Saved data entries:
(* ===== verification/MessageQueries.v ===== *)
(** * What the message queries answer

    Reading one conversation and listing all of them are two views of the same
    folding of addresses; both read one tenant only, and neither writes. *)

From S2P Require Import Prelude GoText GoUnicode GoEff Models Sql Store Address MessageRepo.

(** The rows of one conversation, named by any of its addresses. *)
Definition conversation (s : db) (tenantID jid : string) (m : Message) : Prop :=
  m_TenantID m = tenantID ∧
  canonical (lids s) (m_ChatJID m) = canonical (lids s) (nonADAddress jid).

#[export] Instance conversation_dec s tenantID jid m :
  Decision (conversation s tenantID jid m).
Proof. unfold conversation. apply _. Defined.

Lemma wf_message_key s : wf s → ∀ k m, messages s !! k = Some m → m_ID m = k.
Proof. intros Hwf k m Hm. by apply (wf_messages _ Hwf k m Hm). Qed.

Section queries.
Context `{Unicode} `{Oracle}.

(** ** No query writes *)

Lemma collect_same what q : evolves same_tables (collect what q).
Proof. apply evolves_read_rows, _. Qed.

Lemma ListByChat_same tid jid limit : evolves same_tables (ListByChat tid jid limit).
Proof.
  apply evolves_bind; [apply _|apply chatAliases_same|]. intros. apply collect_same.
Qed.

WORK INSTRUCTIONS:
Go through the records from the first line and copy each one exactly, ending after the line that contains "(** The rows". Give nothing else.

TASK RESPONSE:
(* ===== verification/MessageQueries.v ===== *)
(** * What the message queries answer

    Reading one conversation and listing all of them are two views of the same
    folding of addresses; both read one tenant only, and neither writes. *)

From S2P Require Import Prelude GoText GoUnicode GoEff Models Sql Store Address MessageRepo.

(** The rows of one conversation, named by any of its addresses. *)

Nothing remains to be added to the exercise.